What needs to be done:
In the entries below, the lines from the one with "apply narration_effect_idle; reflexivity." through the one with "by (rewrite elapse_hovering;" are to be copied exactly; both ends count.

Collection entries
☆ ☆ ☆

(** C7, amended.  Every jump, advance or reset that changes
    [currentScene] sets [progress] to 0 in the same step (so does every
    other event but the replay button of the last scene, which this
    statement leaves aside).  A step that keeps [currentScene] never
    lowers [progress], with two exceptions: [reset], which also zeroes the
    progress of scene 0, and the advance of a one-scene catalog, which
    wraps from scene 0 to scene 0.  A tick that does not advance raises
    [progress]. *)
Theorem progress_resets_with_index scenes s e :
  (e <> Replay ->
   currentScene (step scenes s e) <> currentScene s ->
   progress (step scenes s e) = 0%Q) /\
  (currentScene (step scenes s e) = currentScene s ->
   e <> Reset ->
   ~ (e = Tick /\ (List.length scenes <= 1)%nat) ->
   (progress s <= progress (step scenes s e))%Q) /\
  (isPlaying s = true -> isHoveringChart s = false ->
   advances s = false ->
   currentScene (step scenes s Tick) = currentScene s /\
   (progress s < progress (step scenes s Tick))%Q).
Proof.
  destruct (step_view scenes s e) as (_ & Hc & _ & Hg & _).
  rewrite Hc, Hg. split; [|split].
  - intros Hne Hchanged.
    destruct (handle_changes_index_zeroes_progress scenes s e Hne)
      as [Hsame|Hzero]; [contradiction | exact Hzero].
  - apply handle_progress_monotone.
  - intros Hp Hh Hadv.
    destruct (step_view scenes s Tick) as (_ & Hc' & _ & Hg' & _).
    rewrite Hc', Hg'. simpl.
    unfold advances in Hadv. rewrite Hp, Hh in Hadv. simpl in Hadv.
    rewrite (tick_accumulating scenes s Hp Hh Hadv). simpl.
    split; [reflexivity|].
    apply Qle_lt_trans with (progress s + 0)%Q.
    + rewrite Qplus_0_r. apply Qle_refl.
    + apply Qplus_lt_r. apply tick_increment_positive.
Qed.

(** A jump away from a scene with progress 100/120, and a further tick on
    that scene. *)
Lemma progress_resets_with_index_witness :
  let s := run presentation [TogglePlay; Tick] init in
  JumpTo 3 <> Replay /\
  currentScene (step presentation s (JumpTo 3)) <> currentScene s /\
  progress (step presentation s (JumpTo 3)) = 0%Q /\
  (progress s < progress (step presentation s Tick))%Q.
Proof.
  intros s.
  assert (Hne : JumpTo 3 <> Replay) by discriminate.
  assert (Hchanged : currentScene (step presentation s (JumpTo 3))
                     <> currentScene s) by discriminate.
  destruct (progress_resets_with_index presentation s (JumpTo 3))
    as (Hzero & _ & Hrise).
  split; [exact Hne|]. split; [exact Hchanged|].
  split; [exact (Hzero Hne Hchanged)|].
  apply Hrise; reflexivity.
Defined.

Lemma settle_failed request r s :
  In request (map fst (requests s)) ->
  narration_fails r = true ->
  settle request r s =
  set_isNarrating false
    (set_requests
       (filter (fun p => negb (fst p =? request)%nat) (requests s)) s).
Proof.
  intros Hin Hfail. unfold settle.
  assert (Hpending : existsb (fun p => (fst p =? request)%nat) (requests s)
                     = true).
  { apply existsb_exists. apply in_map_iff in Hin.
    destruct Hin as [p [Hp Hin]]. exists p. split; [exact Hin|].
    rewrite Hp. apply Nat.eqb_refl. }
  rewrite Hpending.
  destruct r; simpl in Hfail; try discriminate; [reflexivity|].
  destruct (decodeAudioData audioBytes 24000 1); [discriminate|reflexivity].
Qed.

Lemma request_settled request (pending : list (nat * string)) :
  ~ In request
      (map fst (filter (fun p => negb (fst p =? request)%nat) pending)).
Proof.
  intros Hin. apply in_map_iff in Hin. destruct Hin as [p [Hp Hin]].
  apply filter_In in Hin. destruct Hin as [_ Hne].
  rewrite Hp, Nat.eqb_refl in Hne. discriminate.
Qed.

(** C9.  When a pending synthesis request fails, or its payload does not
    decode, the request is over without a source having been started and
    [isNarrating] is false afterwards; [isPlaying], [currentScene] and
    [progress] are as before, so the presentation goes on. *)
Theorem narration_failure_disables scenes s request r :
  In request (map fst (requests s)) ->
  narration_fails r = true ->
  let s' := step scenes s (Settle request r) in
  isNarrating s' = false /\
  isPlaying s' = isPlaying s /\
  currentScene s' = currentScene s /\
  progress s' = progress s /\
  ~ In request (map fst (requests s')) /\
  incl (sounding s') (sounding s).
Proof.
  intros Hin Hfail s'.
  destruct (step_view scenes s (Settle request r))
    as (Hp & Hc & _ & Hg & _ & _ & Hn & _).
  unfold s'. rewrite Hp, Hc, Hg, Hn. simpl.
  rewrite (settle_failed request r s Hin Hfail). simpl.
  repeat split.
  - unfold step. simpl. rewrite (settle_failed request r s Hin Hfail).
    unfold narration_effect. simpl.
    destruct ((currentScene s =? currentScene s)
              && Bool.eqb (isNarrating s) false); simpl.
    + apply request_settled.
    + destruct (activeSourceRef s); simpl; apply request_settled.
  - unfold step. simpl. rewrite (settle_failed request r s Hin Hfail).
    unfold narration_effect. simpl.
    destruct ((currentScene s =? currentScene s)
              && Bool.eqb (isNarrating s) false); simpl.
    + apply incl_refl.
    + destruct (activeSourceRef s); simpl;
        [apply incl_filter | apply incl_refl].
Qed.

(** Narration is switched on on scene 2 and the service rejects the
    request; a second request ends on a payload of odd length. *)
Lemma narration_failure_disables_witness :
  let s := run presentation [JumpTo 2; TogglePlay; Tick; ToggleNarration]
             init in
  In 0%nat (map fst (requests s)) /\
  narration_fails Failure = true /\
  narration_fails (InlineData [x00; x80; xff]) = true /\
  isNarrating s = true /\ currentScene s = 2 /\
  isNarrating (step presentation s (Settle 0 Failure)) = false /\
  currentScene (step presentation s (Settle 0 Failure)) = currentScene s /\
  isNarrating
    (step presentation s (Settle 1 (InlineData [x00; x80; xff]))) = false.
Proof.
  intros s.
  assert (Hin0 : In 0%nat (map fst (requests s)))
    by (vm_compute; left; reflexivity).
  assert (Hin1 : In 1%nat (map fst (requests s)))
    by (vm_compute; right; left; reflexivity).
  assert (Hf0 : narration_fails Failure = true) by reflexivity.
  assert (Hf1 : narration_fails (InlineData [x00; x80; xff]) = true)
    by (vm_compute; reflexivity).
  destruct (narration_failure_disables presentation s 0 Failure Hin0 Hf0)
    as (Hoff & _ & Hscene & _).
  destruct (narration_failure_disables presentation s 1
              (InlineData [x00; x80; xff]) Hin1 Hf1)
    as (Hoff' & _).
  split; [exact Hin0|]. split; [exact Hf0|]. split; [exact Hf1|].
  split; [vm_compute; reflexivity|]. split; [vm_compute; reflexivity|].
  split; [exact Hoff|]. split; [exact Hscene|]. exact Hoff'.
Defined.

(** C1.  The code breaks the claim.  One click on the narration button
    sends two synthesis requests, one from [toggleNarration] itself and
    one from the narration effect, and nothing cancels a request in
    flight: [playCaption] only stops the source already stored in
    [activeSourceRef].  When both requests are answered, two sources
    sound together. *)
Theorem toggle_starts_two_sessions :
  let s1 := run presentation [ToggleNarration] init in
  let s2 := run presentation
              [Settle 0 (InlineData [x00; x80; xff; x7f]);
               Settle 1 (InlineData [x00; x80; xff; x7f])]
              s1 in
  map fst (requests s1) = [0%nat; 1%nat] /\
  sounding s1 = [] /\
  sounding s2 = [2%nat; 3%nat] /\
  activeSourceRef s2 = Some 3%nat /\
  (List.length (requests s2) + List.length (sounding s2) > 1)%nat.
Proof.
  vm_compute. repeat split. lia.
Qed.

End Guarantees.

(** ** Further behaviour of the player *)

Section PlayerBehaviour.

Import Audio Player.

Variable scenes : list Scene.

Lemma narration_effect_idle old new :
  currentScene old = currentScene new ->
  isNarrating old = isNarrating new ->
  narration_effect scenes old new = new.
Proof.
  intros Hc Hn. unfold narration_effect.
  rewrite Hc, Hn, Z.eqb_refl, Bool.eqb_reflx. reflexivity.
Qed.

Lemma togglePlay_twice s : togglePlay (togglePlay s) = s.
Proof. destruct s. unfold togglePlay. simpl. rewrite negb_involutive. reflexivity. Qed.

(** X1.  Play followed by pause, or pause followed by play, gives back the
    state the player was in: index, progress, transition, timers and
    narration are untouched by the pair. *)
Theorem play_pause_round_trip s :
  step scenes (step scenes s TogglePlay) TogglePlay = s.
Proof.
  unfold step. simpl.
  rewrite (narration_effect_idle s (togglePlay s)) by reflexivity.
  rewrite narration_effect_idle by reflexivity.
  apply togglePlay_twice.
Qed.

Lemma tick_without_interval s :
  isPlaying s && negb (isHoveringChart s) = false ->
  step scenes s Tick = s.
Proof.
  intros Hidle. unfold step. simpl. unfold tick. rewrite Hidle.
  apply narration_effect_same_deps.
Qed.

Lemma ticks_without_interval s k :
  isPlaying s && negb (isHoveringChart s) = false ->
  run scenes (repeat Tick k) s = s.
Proof.
  intros Hidle. induction k as [|k IH]; [reflexivity|].
  simpl. rewrite (tick_without_interval s Hidle). exact IH.
Qed.

Lemma step_elapse s ms : step scenes s (Elapse ms) = elapse ms s.
Proof.
  unfold step. simpl. apply narration_effect_idle; unfold elapse;
    destruct (ms <? 0); try reflexivity;
    destruct (existsb (fun d => d <=? now s + ms) (timers s)); reflexivity.
Qed.

Lemma elapse_hovering ms s :
  isHoveringChart (elapse ms s) = isHoveringChart s.
Proof.
  unfold elapse. destruct (ms <? 0); [reflexivity|].
  destruct (existsb (fun d => d <=? now s + ms) (timers s)); reflexivity.
Qed.

Lemma elapse_while_hovering ms s :
  isHoveringChart s = false ->
  set_isHoveringChart false (elapse ms (set_isHoveringChart true s))
  = elapse ms s.
Proof.
  intros Hout. destruct s. simpl in Hout. subst. unfold elapse. simpl.
  destruct (ms <? 0); [reflexivity|].
  destruct (existsb _ _); reflexivity.
Qed.

Lemma elapse_keeps ms s :
  progress (elapse ms s) = progress s /\
  currentScene (elapse ms s) = currentScene s /\
  isPlaying (elapse ms s) = isPlaying s /\
  isNarrating (elapse ms s) = isNarrating s /\
  sounding (elapse ms s) = sounding s /\
  requests (elapse ms s) = requests s.
Proof.
  unfold elapse. destruct (ms <? 0); [repeat split|].
  destruct (existsb (fun d => d <=? now s + ms) (timers s)); repeat split.
Qed.

(** X2.  Hovering a chart suspends the clock and nothing else.  While the
    pointer is over the chart the interval does not exist, so its period
    changes nothing however often it passes; the time that passes acts
    on the clear-timers of the transitions as it does without a hover.
    When the pointer leaves, the player is in the state that the passing
    of the time alone produces: progress is the held value, and the
    scene, the play state and the narration are those from before the
    hover. *)
Theorem hover_holds_progress s k ms k' :
  isHoveringChart s = false ->
  let s' := run scenes
              (MouseEnter :: repeat Tick k
               ++ Elapse ms :: repeat Tick k' ++ [MouseLeave]) s in
  s' = step scenes s (Elapse ms) /\
  progress s' = progress s /\ currentScene s' = currentScene s /\
  isPlaying s' = isPlaying s /\ isNarrating s' = isNarrating s /\
  sounding s' = sounding s /\ requests s' = requests s.
Proof.
  intros Hout s'.
  assert (Hstate : s' = step scenes s (Elapse ms)).
  { unfold s'. rewrite run_cons, run_app.
    assert (Hin : step scenes s MouseEnter = set_isHoveringChart true s).
    { unfold step. simpl. apply narration_effect_idle; reflexivity. }
    rewrite Hin.
    rewrite ticks_without_interval by (simpl; apply andb_false_r).
    rewrite run_cons, run_app, !step_elapse.
    rewrite ticks_without_interval
      by (rewrite elapse_hovering; simpl; apply andb_false_r).
    simpl. unfold step. simpl.
    rewrite narration_effect_idle by reflexivity.
    apply elapse_while_hovering. exact Hout. }
  split; [exact Hstate|].
  rewrite Hstate, step_elapse. apply elapse_keeps.
Qed.

Lemma reset_fixpoint s :
  isPlaying s = false -> currentScene s = 0 -> progress s = 0%Q ->
  reset s = s.
Proof.
  intros Hp Hc Hg. destruct s. simpl in *. subst. reflexivity.
Qed.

☆ ☆ ☆

Solution to this exercise:
    { unfold step. simpl. apply narration_effect_idle; reflexivity. }
    rewrite Hin.
    rewrite ticks_without_interval by (simpl; apply andb_false_r).
    rewrite run_cons, run_app, !step_elapse.
    rewrite ticks_without_interval
      by (rewrite elapse_hovering; simpl; apply andb_false_r).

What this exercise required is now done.